EXERCISE OBJECTIVE: Please say how many lines below include the word "Ints", with nothing beyond the number.

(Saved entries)
• • •

(* ===== verification/Statistics.v ===== *)
(** * Secure statistics of columns

    Models [executor/statistics.{h,cc}] (the build without [MPC_SOCKET_CHANNEL]) and
    [columnDtypeFromInteger] of [common/type.cc].  A party reduces each of its
    columns to a sum and a count, or to a minimum or maximum; the three parties
    then share these numbers and open the total, or find by two comparisons the
    party that has the least (or, of the negated values, the greatest) one and
    open its value.  A table is an Arrow table: a column has a field type and its
    chunks; a chunk read as an array of another width is reinterpreted, as one of
    another kind it is undefined.  Slots that are null hold their stored value. *)

From Stdlib Require Import Ascii String ZArith Lia SpecFloat.
From stdpp Require Import base tactics list option gmap strings.
From S2P Require Import Prelude ModArith Machine Doubles Aby3Op PartyProg MpcDiv ExprMpc MpcCompare MpcProg PsiData.

Local Open Scope Z_scope.

(** ** Column types *)

Module Dtype.
Inductive ColumnDtype := STRING | INTEGER | DOUBLE | LONG | ENUM | BOOLEAN | UNKNOWN.
#[global] Instance ColumnDtype_eq_dec : EqDecision ColumnDtype.
Proof. solve_decision. Defined.
End Dtype.

Definition columnDtypeFromInteger (val : Z) : Dtype.ColumnDtype :=
  if val =? 0 then Dtype.STRING
  else if val =? 1 then Dtype.INTEGER
  else if val =? 2 then Dtype.DOUBLE
  else if val =? 3 then Dtype.LONG
  else if val =? 4 then Dtype.ENUM
  else if val =? 5 then Dtype.BOOLEAN
  else Dtype.UNKNOWN.

Inductive MPCStatisticsType := AVG | SUM | MAX | MIN | UNKNOWN.

#[export] Instance MPCStatisticsType_eq_dec : EqDecision MPCStatisticsType.
Proof. solve_decision. Defined.

Definition statisticsTypeToString (type : MPCStatisticsType) : str :=
  match type with AVG => "AVG"%string | SUM => "SUM"%string | MAX => "MAX"%string | MIN => "MIN"%string | UNKNOWN => "UNKNOWN"%string end.

(** ** Tables *)

Inductive array := Ints (l : list Z) | Fp64s (l : list double) | OtherArray (n : nat).

Record scolumn := SCol { field_type : arrow_type; schunks : list array }.

Abbreviation stable := (list (str * scolumn)).

(** [GetColumnByName]: no column, or several of that name, give a null pointer. *)
Definition GetColumnByName (t : stable) (name : str) : option scolumn :=
  match filter (fun c => c.1 = name) t with [c] => Some c.2 | _ => None end.

(** The value of [w] bits read as a signed integer. *)
Definition sx (w z : Z) : Z := (z + 2 ^ (w - 1)) mod 2 ^ w - 2 ^ (w - 1).

Definition as_int_array (w : Z) (a : array) : res (list Z) :=
  match a with Ints l => Ret (sx w <$> l) | _ => Undef end.
Definition as_double_array (a : array) : res (list double) :=
  match a with Fp64s l => Ret l | _ => Undef end.

(** ** Sums and counts: [MPCSumOrAvg] *)

(** The width of the array class the summation casts to. *)
Definition sum_width (detected_type : arrow_type) : Z :=
  if bool_decide (detected_type = UINT8) || bool_decide (detected_type = INT8) then 8
  else if bool_decide (detected_type = UINT16) || bool_decide (detected_type = INT16) then 16
  else if bool_decide (detected_type = UINT32) || bool_decide (detected_type = INT32) then 32
  else 64.

Definition is_integer (col_type : Dtype.ColumnDtype) : bool :=
  bool_decide (col_type = Dtype.INTEGER) || bool_decide (col_type = Dtype.LONG).

(** The loop over the chunks of one column; [None] is the return of [FAIL]. *)
Fixpoint sum_chunks (col_type : option Dtype.ColumnDtype) (detected_type : arrow_type) (l : list array) (sum count : double)
  : res (option (double * double)) :=
  match l with
  | [] => Ret (Some (sum, count))
  | a :: l =>
      ct ← or_undef col_type;
      if is_integer ct then
        v ← as_int_array (sum_width detected_type) a;
        sum_chunks col_type detected_type l (fold_left (fun s x => dadd s (d_of_int x)) v sum)
          (dadd count (d_of_int (Z.of_nat (length v))))
      else if bool_decide (ct = Dtype.DOUBLE) then
        v ← as_double_array a;
        sum_chunks col_type detected_type l (fold_left dadd v sum) (dadd count (d_of_int (Z.of_nat (length v))))
      else Ret None
  end.

Definition d_zero : double := S754_zero false.

Fixpoint SumOrAvg_PlainTextDataCompute (t : stable) (types : gmap str Dtype.ColumnDtype) (columns : list str)
  : res (option (list double * list double)) :=
  match columns with
  | [] => Ret (Some ([], []))
  | column :: columns =>
      match GetColumnByName t column with
      | None => Ret None
      | Some c =>
          r ← sum_chunks (types !! column) (field_type c) (schunks c) d_zero d_zero;
          match r with
          | None => Ret None
          | Some (sum, count) =>
              rest ← SumOrAvg_PlainTextDataCompute t types columns;
              Ret ('(sums, counts) ← rest; Some (sum :: sums, count :: counts))
          end
      end
  end.

Section SumOrAvg.
Context `{E : Aby3}.

(** Each party shares its column of numbers in turn. *)
Definition share_each (party_id_ : Z) (v : list double) : mprog (trip si64Matrix) :=
  let one i := if i =? party_id_ then mcall (LocalFixed (Mat (length v) 1 (to_fixed <$> v))) else mcall (RemoteFixed (length v) 1) in
  s0 ← one 0; s1 ← one 1; s2 ← one 2; mret (Trip s0 s1 s2).

Definition share_sum (s : trip si64Matrix) : si64Matrix := share_add (share_add (at0 s) (at1 s)) (at2 s).

(** The loop that opens a matrix to each party in turn. *)
Fixpoint reveal_each (party_id_ : Z) (s : si64Matrix) (l : list Z) (plaintext : i64Matrix) : mprog i64Matrix :=
  match l with
  | [] => mret plaintext
  | i :: l =>
      if i =? party_id_ then MRecv s (fun m => reveal_each party_id_ s l m)
      else MSend s i (reveal_each party_id_ s l plaintext)
  end.

Definition reveal_fixed (party_id_ : Z) (s : si64Matrix) : mprog (list double) :=
  m ← reveal_each party_id_ s [0; 1; 2] (Mat 0 0 []); mret (of_fixed <$> cells m).

Definition SumOrAvg_CipherTextDataCompute (avg_result_ use_mpc_div_ : bool) (party_id_ : Z) (col_sum col_count : list double)
  : mprog (list double) :=
  sh_sums ← share_each party_id_ col_sum;
  sh_count ← share_each party_id_ col_count;
  let sh_all_sum := share_sum sh_sums in
  let sh_all_count := share_sum sh_count in
  if avg_result_ then
    if use_mpc_div_ then
      sh_avg ← lift (MPC_Div party_id_ sh_all_sum sh_all_count); reveal_fixed party_id_ sh_avg
    else
      plaintext_sum ← reveal_fixed party_id_ sh_all_sum;
      plaintext_count ← reveal_fixed party_id_ sh_all_count;
      mret (zip_with ddiv plaintext_sum plaintext_count)
  else reveal_fixed party_id_ sh_all_sum.

(** ** Minima and maxima: [MPCMinOrMax] *)

Definition dbl_min : double := S754_finite false (2 ^ 52) (-1074).
Definition dbl_max : double := S754_finite false (2 ^ 53 - 1) 971.

(** [fillInitValue] for [int32_t], [int64_t] and [double]. *)
Definition fillInitValue_int (type_ : MPCStatisticsType) (w : Z) : Z :=
  if bool_decide (type_ = MAX) then - 2 ^ (w - 1) else 2 ^ (w - 1) - 1.
Definition fillInitValue_double (type_ : MPCStatisticsType) : double :=
  if bool_decide (type_ = MAX) then dbl_min else dbl_max.

Definition minOrMax_int (type_ : MPCStatisticsType) (array : list Z) (val : Z) : Z :=
  if bool_decide (type_ = MAX) then fold_left (fun val x => if val <=? x then x else val) array val
  else fold_left (fun val x => if x <=? val then x else val) array val.

Definition minOrMax_double (type_ : MPCStatisticsType) (array : list double) (val : double) : double :=
  if bool_decide (type_ = MAX) then fold_left (fun val x => if SFleb val x then x else val) array val
  else fold_left (fun val x => if SFleb x val then x else val) array val.

Definition fillChunkResult (type_ : MPCStatisticsType) (cur_val new_val : double) : double :=
  match type_ with
  | MIN => if SFltb new_val cur_val then new_val else cur_val
  | MAX => if SFltb cur_val new_val then new_val else cur_val
  | _ => cur_val
  end.

(** The loop over the chunks of one column; integers of other widths are passed
    over. *)
Fixpoint minmax_chunks (type_ : MPCStatisticsType) (col_type : option Dtype.ColumnDtype) (detected_type : arrow_type) (l : list array)
    (col_result : double) : res (option double) :=
  match l with
  | [] => Ret (Some col_result)
  | a :: l =>
      ct ← or_undef col_type;
      if is_integer ct then
        if bool_decide (detected_type = INT32) then
          v ← as_int_array 32 a;
          let val := minOrMax_int type_ v (fillInitValue_int type_ 32) in
          minmax_chunks type_ col_type detected_type l (fillChunkResult type_ col_result (d_of_int val))
        else if bool_decide (detected_type = INT64) then
          v ← as_int_array 64 a;
          let val := minOrMax_int type_ v (fillInitValue_int type_ 64) in
          minmax_chunks type_ col_type detected_type l (fillChunkResult type_ col_result (d_of_int val))
        else minmax_chunks type_ col_type detected_type l col_result
      else if bool_decide (ct = Dtype.DOUBLE) then
        v ← as_double_array a;
        let val := minOrMax_double type_ v (fillInitValue_double type_) in
        minmax_chunks type_ col_type detected_type l (fillChunkResult type_ col_result val)
      else Ret None
  end.

Fixpoint MinOrMax_PlainTextDataCompute (type_ : MPCStatisticsType) (t : stable) (types : gmap str Dtype.ColumnDtype) (columns : list str)
  : res (option (list double)) :=
  match columns with
  | [] => Ret (Some [])
  | col_name :: columns =>
      match GetColumnByName t col_name with
      | None => Ret None
      | Some c =>
          r ← minmax_chunks type_ (types !! col_name) (field_type c) (schunks c) (fillInitValue_double type_);
          match r with
          | None => Ret None
          | Some col_result => rest ← MinOrMax_PlainTextDataCompute type_ t types columns; Ret (l ← rest; Some (col_result :: l))
          end
      end
  end.

(** The two comparisons that [minValueOfAllParty] and [maxValueOfAllParty] start
    with: the winner, and the compared matrix as the comparisons leave it. *)
Definition tournament (party_id_ : Z) (m : i64Matrix) : mprog (Z * i64Matrix) :=
  '(cmp_result, m1) ← mcompare (if party_id_ =? 0 then Some m else if party_id_ =? 1 then Some m else None);
  let m := default m m1 in
  less ← MDone (or_undef (cmp_result !! 0%nat));
  let smaller_party : Z := if (less : bool) then 0 else 1 in
  '(cmp_result, m2) ←
    (if smaller_party =? 0 then mcompare (if party_id_ =? 0 then Some m else if party_id_ =? 2 then Some m else None)
     else mcompare (if party_id_ =? 1 then Some m else if party_id_ =? 2 then Some m else None));
  let m := default m m2 in
  less ← MDone (or_undef (cmp_result !! 0%nat));
  let smallest_party : Z :=
    if smaller_party =? 0 then (if (less : bool) then 0 else 2) else (if less then 1 else 2) in
  mret (smallest_party, m).

(** The winner shares its value and everybody opens it. *)
Definition open_winner (party_id_ winner : Z) (m : i64Matrix) : mprog double :=
  sh_m ← (if party_id_ =? winner then mcall (LocalFixed m) else mcall (RemoteFixed 1 1));
  v ← mrevealAll sh_m;
  x ← MDone (or_undef (cells v !! 0%nat));
  mret (of_fixed x).

Definition minValueOfAllParty (party_id_ : Z) (local_min : double) : mprog double :=
  '(smallest_party, m) ← tournament party_id_ (Mat 1 1 [to_fixed local_min]);
  open_winner party_id_ smallest_party m.

Definition maxValueOfAllParty (party_id_ : Z) (local_max : double) : mprog double :=
  let m := Mat 1 1 [to_fixed local_max] in
  '(largest_party, _) ← tournament party_id_ (Mat 1 1 [to_fixed (dmul d_neg_one local_max)]);
  open_winner party_id_ largest_party m.

Fixpoint MinOrMax_CipherTextDataCompute (type_ : MPCStatisticsType) (party_id_ : Z) (col_data : list double) : mprog (list double) :=
  match col_data with
  | [] => mret []
  | d :: col_data =>
      r ← (if bool_decide (type_ = MIN) then minValueOfAllParty party_id_ d else maxValueOfAllParty party_id_ d);
      rest ← MinOrMax_CipherTextDataCompute type_ party_id_ col_data;
      mret (r :: rest)
  end.

(** ** The operators behind the common interface *)

Inductive MPCStatisticsOperator :=
| MPCSumOrAvg (avg_result_ use_mpc_div_ : bool) (result : list double)
| MPCMinOrMax (type_ : MPCStatisticsType) (mpc_result_ : list double).

Definition new_MPCSumOrAvg (type : MPCStatisticsType) : MPCStatisticsOperator :=
  MPCSumOrAvg (bool_decide (type = AVG)) false [].
Definition new_MPCMinOrMax (type : MPCStatisticsType) : MPCStatisticsOperator := MPCMinOrMax type [].

Definition CipherTextDataCompute (op : MPCStatisticsOperator) (party_id_ : Z) (col_data row_records : list double)
  : mprog (retcode * MPCStatisticsOperator) :=
  match op with
  | MPCSumOrAvg avg div _ =>
      r ← SumOrAvg_CipherTextDataCompute avg div party_id_ col_data row_records; mret (SUCCESS, MPCSumOrAvg avg div r)
  | MPCMinOrMax ty _ =>
      r ← MinOrMax_CipherTextDataCompute ty party_id_ col_data; mret (SUCCESS, MPCMinOrMax ty r)
  end.

(** Both [run] methods. *)
Definition stat_run (op : MPCStatisticsOperator) (party_id_ : Z) (t : stable) (columns : list str) (types : gmap str Dtype.ColumnDtype)
  : mprog (retcode * MPCStatisticsOperator) :=
  match op with
  | MPCSumOrAvg _ _ _ =>
      r ← MDone (SumOrAvg_PlainTextDataCompute t types columns);
      match r with
      | None => mret (FAIL, op)
      | Some (col_sum, rows_per_column) => CipherTextDataCompute op party_id_ col_sum rows_per_column
      end
  | MPCMinOrMax ty _ =>
      r ← MDone (MinOrMax_PlainTextDataCompute ty t types columns);
      match r with
      | None => mret (FAIL, op)
      | Some col_data => CipherTextDataCompute op party_id_ col_data []
      end
  end.

Definition getResult (op : MPCStatisticsOperator) : list double :=
  match op with MPCSumOrAvg _ _ result => result | MPCMinOrMax _ mpc_result_ => mpc_result_ end.
End SumOrAvg.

• • •

RESPONSE TO THIS EXERCISE: 2